With our bedtime routine it has never been an issue, we eat at 7, short playtime shower at 7:45, he brushes after the shower and then bed. If we are on a trip and he falls asleep in the car I'm not waking him. I wouldn't want to be woke up to brush I extend him the same courtesy.


----------



## spmamma (Sep 2, 2007)

Quote:


Originally Posted by *NotTheOnlyOne* 
no way. Never wake a sleeping baby, toddler, child.... I follow _that_ rule.









This is my mantra.


----------



## Pax3 (May 2, 2008)

Having just had put my DD under general anesthesia 2 days ago for her requiring four crowns, three of which were baby root canals, for teeth that would have needed to be pulled otherwise likely by the New Year, and her just being 2 yrs, 3 mths, I say *absolutely, yes, yes, yes!!* We do nurse at night, but if she has fallen asleep prior to her bedtime tooth brushing after eating or drinking anything but breast milk or water I will absolutely wake her up.

Yes, they're baby teeth and will be replaced, but at her age, she would be going without them for *at least four years* - just too long and kiddos are meant to have their teeth for eating, speech, spacing, etc. There's also the need to consider the risk of infection and other inssues that come with tooth decay and extraction...

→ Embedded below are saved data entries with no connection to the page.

(** The end of an update: the patch, and the tokens. *)
Lemma update_tail acting target id u p (deactivation : bool) (newRole : Role) s :
  users s !! id = Some u -> (forall r, up_roleId p = Some r -> is_Some (roles s !! r)) ->
  (forall s', users s' = <[id := invalidated (clock s) (updated p u)]> (users s) -> same_rest s s' -> outcome acting target s s') ->
  wp (finding acting target s)
    (let* _ := if no_patch p then ret tt else attempt (update_user id p) in
     let* _ := invalidateTokens id in
     let* _ := if deactivation then endTokens id else ret tt in
     let* updated := findUser id in
     match updated with Some u => ret (u, newRole) | None => throw TypeError end) s.
Proof.
  intros Hu Hr Hout.
  assert (Hend : forall s1, users s1 = alter (updated p) id (users s) -> same_rest s s1 -> clock s1 = clock s ->
    wp (finding acting target s) (let* _ := invalidateTokens id in
     let* _ := if deactivation then endTokens id else ret tt in
     let* updated := findUser id in
     match updated with Some u => ret (u, newRole) | None => throw TypeError end) s1).
  { intros s1 Hus Hrest Hc. unfold wp, invalidateTokens, endTokens, findUser, new_Date.
    assert (Hin : outcome acting target s (set_user id (invalidated (clock s1)) s1)).
    { apply Hout; [|done]. cbn. rewrite Hus, alter_alter_eq, Hc. by apply (alter_is_insert (fun u => invalidated (clock s) (updated p u))). }
    destruct deactivation; cbn; destruct (alter _ _ _ !! _); cbn; try exact Hin;
      (apply Hout; [|done]; cbn; rewrite Hus, alter_alter_eq, Hc; by apply (alter_is_insert (fun u => invalidated (clock s) (updated p u)))). }
  destruct (no_patch p) eqn:Hp.
  - apply Hend; [|done|done]. destruct p as [[] [] []]; try done. symmetry. apply map_eq. intros j.
    destruct (decide (j = id)) as [->|Hne]; [rewrite lookup_alter_eq, Hu; by destruct u|by rewrite lookup_alter_ne].
  - apply wp_attempt; [|by intros; apply o_nothing]. intros s1. unfold update_user. rewrite Hu. destruct (up_roleId p) as [r|] eqn:Hr'.
    + rewrite bool_decide_true by (by apply Hr). intros [= <-]. by apply Hend.
    + intros [= <-]. by apply Hend.
Qed.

Then again, I realize I'm coming from the point of view of a Mama with a kiddo prone to significant tooth decay who has already needed some major hospital-based dental work and it is a completely different perspective from where I was at before all this came about when I wouldn't have worried about it at all. I'd never have imagine all this, but here we are. For us now, tooth brushing is as non-negotiable as diaper-changing and will be for our DD due in November, too, starting pre-teeth with gauze.

So anyway, yes.


----------



## bright-midnight (Mar 26, 2007)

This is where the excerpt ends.